There’s a giant explosion and debris starts raining down. You scream and immediately seek cover, cowering on the floor. While crawling towards the door, people rush in with cameras and say, “surprise,” it was just a joke. The window was really a TV screen and your reaction has just been filmed for an LG ad.
This “so real it’s scary” LG Electronics' video prank has racked up nearly 20 million YouTube views, on top of the nearly 24 million views from a similar video the consumer products producer created the year before. For that prank unsuspecting elevator riders were shocked when the elevator stopped suddenly and the floor, cleverly constructed of LG TVs, made it look like the bottom fell out, leaving a terrifying drop down the elevator shaft.

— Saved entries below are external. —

(* ===== verification/JsonGrammar.v ===== *)
(** The grammar of JSON with its meaning, and the proof that the reader
    implements it: a document of the grammar is read, without an error, as the
    value it denotes. *)

From Stdlib Require Import SpecFloat Sorted.
From S2P Require Import Prelude Cstd Double JsonValue JsonValueSpec JsonWriter JsonReader JsonReaderSpec.

(** ** The grammar *)

Definition is_blank (c : byte) : Prop := c = x20 \/ c = x09 \/ c = x0d \/ c = x0a.
Definition blank (s : bytes) : Prop := Forall is_blank s.

Lemma blank_nil : blank [].
Proof. constructor. Qed.
#[export] Hint Resolve blank_nil : core.

Definition digits (s : bytes) : Prop := s <> [] /\ Forall (fun c => isdigit c = true) s.

Definition sign_text (neg : bool) : bytes := if neg then lit "-" else [].

(** The value of an integer; one out of range is a real number. *)
Definition integer_holder (neg : bool) (v : Z) : holder Value :=
  if neg then if v <=? 2 ^ 63 then intValue (- v) else realValue (round_decimal true v 0)
  else if v <=? maxInt then intValue v
  else if v <=? maxUInt64 then uintValue v else realValue (round_decimal false v 0).

(** An exponent: its text and its value. *)
Inductive exponent_denotes : bytes -> Z -> Prop :=
| exp_none : exponent_denotes [] 0
| exp_plain e ds : e = "e"%byte \/ e = "E"%byte -> digits ds -> exponent_denotes (e :: ds) (digits_value ds)
| exp_plus e ds : e = "e"%byte \/ e = "E"%byte -> digits ds -> exponent_denotes (e :: "+"%byte :: ds) (digits_value ds)
| exp_minus e ds : e = "e"%byte \/ e = "E"%byte -> digits ds -> exponent_denotes (e :: "-"%byte :: ds) (- digits_value ds).

Inductive fraction_denotes : bytes -> bytes -> Prop :=
| frac_none : fraction_denotes [] []
| frac_some ds : digits ds -> fraction_denotes ("."%byte :: ds) ds.

Inductive number_denotes : bytes -> holder Value -> Prop :=
| num_integer neg ds : digits ds -> number_denotes (sign_text neg ++ ds) (integer_holder neg (digits_value ds))
| num_real neg ds ft fs et e :
    digits ds -> fraction_denotes ft fs -> exponent_denotes et e -> ft ++ et <> [] ->
    number_denotes (sign_text neg ++ ds ++ ft ++ et)
      (realValue (round_decimal neg (digits_value (ds ++ fs)) (e - Z.of_nat (length fs)))).

(** Four hexadecimal digits. *)
Definition hex4 (s : bytes) (u : Z) : Prop :=
  exists a b c d x y z w, s = [a; b; c; d] /\ hex_value a = Some x /\ hex_value b = Some y /\
    hex_value c = Some z /\ hex_value d = Some w /\ u = ((x * 16 + y) * 16 + z) * 16 + w.

(** A character of a string, as it is written and what it stands for. *)
Inductive char_denotes : bytes -> bytes -> Prop :=
| ch_plain c : c <> quote -> c <> backslash -> char_denotes [c] [c]
| ch_escape c b : simple_escape c = Some b -> char_denotes [backslash; c] [b]
| ch_unicode h u :
    hex4 h u -> ~ (0xd800 <= u <= 0xdbff) -> char_denotes (backslash :: "u"%byte :: h) (codePointToUTF8 u)
| ch_pair h1 u1 h2 u2 :
    hex4 h1 u1 -> 0xd800 <= u1 <= 0xdbff -> hex4 h2 u2 ->
    char_denotes (backslash :: "u"%byte :: h1 ++ backslash :: "u"%byte :: h2)
      (codePointToUTF8 (0x10000 + Z.shiftl (Z.land u1 0x3ff) 10 + Z.land u2 0x3ff)).

Inductive chars_denote : bytes -> bytes -> Prop :=
| chs_nil : chars_denote [] []
| chs_cons t b ts bs : char_denotes t b -> chars_denote ts bs -> chars_denote (t ++ ts) (b ++ bs).

Inductive string_denotes : bytes -> bytes -> Prop :=
| str_intro ts s : chars_denote ts s -> string_denotes (quote :: ts ++ [quote]) s.

(** The elements of an array from index [i] on. *)
Fixpoint indexed (i : Z) (l : list Value) : list (Z * Value) :=
  match l with [] => [] | v :: l => (i, v) :: indexed (i + 1) l end.

(** The members of an object; of two with the same name the second counts. *)
Definition members (ms : list (bytes * Value)) : list (bytes * Value) :=
  foldl (fun o x => map_put name_lt x.1 x.2 o) [] ms.

(** What may stand between two tokens: blanks and, when they are allowed, comments
    of both kinds. *)
Inductive gap (cm : bool) : bytes -> Prop :=
| gap_nil : gap cm []
| gap_blank c s : is_blank c -> gap cm s -> gap cm (c :: s)
| gap_block body s :
    cm = true -> find (lit "*/") body = None -> gap cm s ->
    gap cm ("/"%byte :: "*"%byte :: body ++ "*"%byte :: "/"%byte :: s)
| gap_line body c s :
    cm = true -> Forall (fun b => ~ (b = x0d \/ b = x0a)) body -> c = x0d \/ c = x0a -> gap cm s ->
    gap cm ("/"%byte :: "/"%byte :: body ++ c :: s).

(** The values; [cm] says whether comments may stand before a value.  Before a name,
    a comma and a closing bracket the reader takes them in any case; before a
    colon and in an empty array it never does. *)
Section Denotes.
Context (cm : bool).

Inductive denotes : bytes -> Value -> Prop :=
| dn_null : denotes (lit "null") (fresh nullValue)
| dn_true : denotes (lit "true") (fresh (booleanValue true))
| dn_false : denotes (lit "false") (fresh (booleanValue false))
| dn_number t h : number_denotes t h -> denotes t (fresh h)
| dn_string t s : string_denotes t s -> denotes t (fresh (stringValue (Some (cstr s))))
| dn_empty_array w : blank w -> denotes ("["%byte :: w ++ ["]"%byte]) (fresh (arrayValue []))
| dn_array t l : elements_denote t l -> denotes ("["%byte :: t ++ ["]"%byte]) (fresh (arrayValue (indexed 0 l)))
| dn_empty_object w : gap true w -> denotes ("{"%byte :: w ++ ["}"%byte]) (fresh (objectValue []))
| dn_object t ms : members_denote t ms -> denotes ("{"%byte :: t ++ ["}"%byte]) (fresh (objectValue (members ms)))
with elements_denote : bytes -> list Value -> Prop :=
| el_last w1 t w2 v : gap cm w1 -> denotes t v -> gap true w2 -> elements_denote (w1 ++ t ++ w2) [v]
| el_cons w1 t w2 v ts l :
    gap cm w1 -> denotes t v -> gap true w2 -> elements_denote ts l ->
    elements_denote (w1 ++ t ++ w2 ++ ","%byte :: ts) (v :: l)
with members_denote : bytes -> list (bytes * Value) -> Prop :=
| mb_last w1 n name w2 w3 t w4 v :
    gap true w1 -> string_denotes n name -> blank w2 -> gap cm w3 -> denotes t v -> gap true w4 ->
    members_denote (w1 ++ n ++ w2 ++ ":"%byte :: w3 ++ t ++ w4) [(cstr name, v)]
| mb_cons w1 n name w2 w3 t w4 v ts ms :
    gap true w1 -> string_denotes n name -> blank w2 -> gap cm w3 -> denotes t v -> gap true w4 -> members_denote ts ms ->
    members_denote (w1 ++ n ++ w2 ++ ":"%byte :: w3 ++ t ++ w4 ++ ","%byte :: ts) ((cstr name, v) :: ms).

End Denotes.

Scheme denotes_mut := Minimality for denotes Sort Prop
with elements_mut := Minimality for elements_denote Sort Prop
with members_mut := Minimality for members_denote Sort Prop.

(** Text without comments does not depend on whether they are allowed. *)
Lemma gap_any cm w : gap false w -> gap cm w.
Proof. intros H. induction H; [constructor|by constructor|done..]. Qed.

Lemma denotes_any cm t v : denotes false t v -> denotes cm t v.
Proof.
  revert t v. apply (denotes_mut false (denotes cm) (elements_denote cm) (members_denote cm));
    intros; first [by eauto using denotes, gap_any|by apply el_last; auto using gap_any|by apply el_cons; auto using gap_any
      |by apply mb_last; auto using gap_any|by apply mb_cons; auto using gap_any].
Qed.

(** A document: a value between gaps. *)
Definition document_denotes (cm : bool) (d : bytes) (v : Value) : Prop :=
  exists w1 t w2, d = w1 ++ t ++ w2 /\ gap cm w1 /\ denotes cm t v /\ gap cm w2.

Lemma document_any cm d v : document_denotes false d v -> document_denotes cm d v.
Proof.
  intros (w1 & t & w2 & -> & H1 & Ht & H2). exists w1, t, w2. split_and!; auto using gap_any, denotes_any.
Qed.

(** ** Numbers *)

Lemma read_digits_concat ds : forall acc r,
  Forall (fun c => isdigit c = true) ds -> read_digits acc (ds ++ r) = read_digits (read_digits acc ds).1 r.
Proof.
  induction ds as [|c ds IH]; intros acc r H; [done|]. inversion H as [|?? Hc Hd]; subst.
  cbn [app read_digits]. rewrite Hc. by apply IH.
Qed.

Lemma digits_value_app ds c :
  Forall (fun c => isdigit c = true) ds -> isdigit c = true -> digits_value (ds ++ [c]) = digits_value ds * 10 + (bz c - 48).
Proof. intros H Hc. unfold digits_value. rewrite read_digits_concat by done. cbn [read_digits]. by rewrite Hc. Qed.

Lemma digit_range c : isdigit c = true -> 0 <= bz c - 48 <= 9.
Proof. unfold isdigit. lia. Qed.

Lemma read_digits_ge ds : forall acc, 0 <= acc -> Forall (fun c => isdigit c = true) ds -> acc <= (read_digits acc ds).1.
Proof.
  induction ds as [|c ds IH]; intros acc Ha H; [cbn; lia|]. inversion H as [|?? Hc Hd]; subst.
  cbn [read_digits]. rewrite Hc. pose proof (digit_range c Hc). specialize (IH (acc * 10 + (bz c - 48)) ltac:(lia) Hd). lia.
Qed.

Lemma int_loop_spec m ds : forall acc,
  10 <= m -> 0 <= acc <= m -> Forall (fun c => isdigit c = true) ds ->
  int_loop m ds acc = if (read_digits acc ds).1 <=? m then IntValue (read_digits acc ds).1 else IntTooBig.
Proof.
  induction ds as [|c ds IH]; intros acc Hm Ha H.
  { cbn [int_loop read_digits fst]. destruct (Z.leb_spec acc m); [done|lia]. }
  inversion H as [|?? Hc Hd]; subst. cbn [int_loop read_digits]. rewrite Hc. cbn [negb].
  pose proof (digit_range c Hc) as Hr. set (d := bz c - 48) in *.
  pose proof (Z.div_mod m 10 ltac:(lia)) as Hdm. pose proof (Z.mod_pos_bound m 10 ltac:(lia)).
  assert (1 <= m / 10) by (apply Z.div_le_lower_bound; lia).
  pose proof (read_digits_ge ds (acc * 10 + d) ltac:(lia) Hd) as Hge.
  match goal with |- (if ?b then _ else _) = _ => destruct b eqn:E end.
  - destruct (Z.leb_spec (m / 10) acc) as [Hle|]; [|done]. cbn [andb] in E.
    destruct (Z.leb_spec (read_digits (acc * 10 + d) ds).1 m) as [Hbad|]; [|done]. exfalso.
    destruct (Z.ltb_spec (m / 10) acc); [nia|]. assert (acc = m / 10) as -> by lia. cbn [orb] in E.
    destruct ds as [|c2 ds]; [cbn in E; lia|]. inversion Hd as [|?? Hc2 Hd2]; subst.
    cbn [read_digits] in Hbad. rewrite Hc2 in Hbad. pose proof (digit_range c2 Hc2).
    pose proof (read_digits_ge ds ((m / 10 * 10 + d) * 10 + (bz c2 - 48)) ltac:(lia) Hd2). nia.
  - apply IH; [done| |done]. split; [lia|]. destruct (Z.leb_spec (m / 10) acc) as [Hle|]; [|nia]. cbn [andb] in E.
    apply orb_false_iff in E as [E E3]. apply orb_false_iff in E as [E1 _]. nia.
Qed.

Pranks that get such genuine, emotionally-charged reactions can make for some very funny videos and draw a great deal of attention, but are they right? As more and more brands use this technique it’s gained its own name: “Prankvertising.” Dwayne W. Waite Jr. of the advertising creative recruiter Talent Zoo defines Prankvertising, as advertising that singles out or takes advantage of certain audiences for the sake of advertising its good or service. In a blog post on the subject he questions whether this type of advertising is creative or exploitive?
USA Today describes this new form of advertising as a technique for attracting Millennials with an “outrageous form of digital Candid Camera-on-steroids pranks,” the aim of which is “to catch and film folks in the most embarrassing, degrading or — in this case — scary-as-hell situations.” Is Prankvertising “reality TV gone nasty,” or is it a new way to advertise effectively?
In an Adweek article many advertisers say it’s hard to draw direct links between stunts and sales. Most marketers seem to be happy with generating high levels of sharing and online views while saving money over paid media. “From our perspective ... it will more than pay for itself in earned media and ‘share of conversation.’ That, in turn, translates into brand worth, which in turn drives sales,” says Thomas Moradpour, VP, Global Marketing at Carlsberg.
Carlsberg created a prank where someone calls a friend at 3 a.m., telling them he’s lost $400 in a back-room poker game and needs the money now or he can’t leave. Arriving in a sketchy neighborhood the friend has to get past bouncers to drop off the money. Then the promotion for Carlsberg is revealed as everyone raises a glass to true friendship. The video drew a frightful reaction from unknowing participants, but also 1 million views in its first four days online.
Are these pranks what’s needed to get views these days? Perhaps Prankvertising is what marketers and their advertising agencies must do to grab attention in an ultra-competitive, extremely cluttered environment. What if the participants sign a release and say they are fine with the joke? Does that make it right? Do the ends justify the means?
AIDA, a model that suggests how advertising and selling work, proposes that consumers pass through five distinct stages: Attention must first be captured, followed by Interest, Desire, and finally Action. The shock of Prankvertising may get views (i.e., attention and interest), but that doesn’t mean it’s generating interest and desire for the product, particularly the final act of purchase.
Similarly, a study published by the American Psychological Association found that violent and sexual media content may impair advertising’s effectiveness and ultimately deter purchasing. Ads with violent or sexual content (shock) decreased advertising effectiveness measured by brand memory, brand attitudes, and buying intentions.
In the end these viral videos may garner views, but what's the cost to marketers who are not actually increasing stakeholder value? Likewise, what's the impact on societal values and the people who are the brunt of the jokes? If this "Mindless Marketing" continues, to what extremes will promotional pranks eventually go?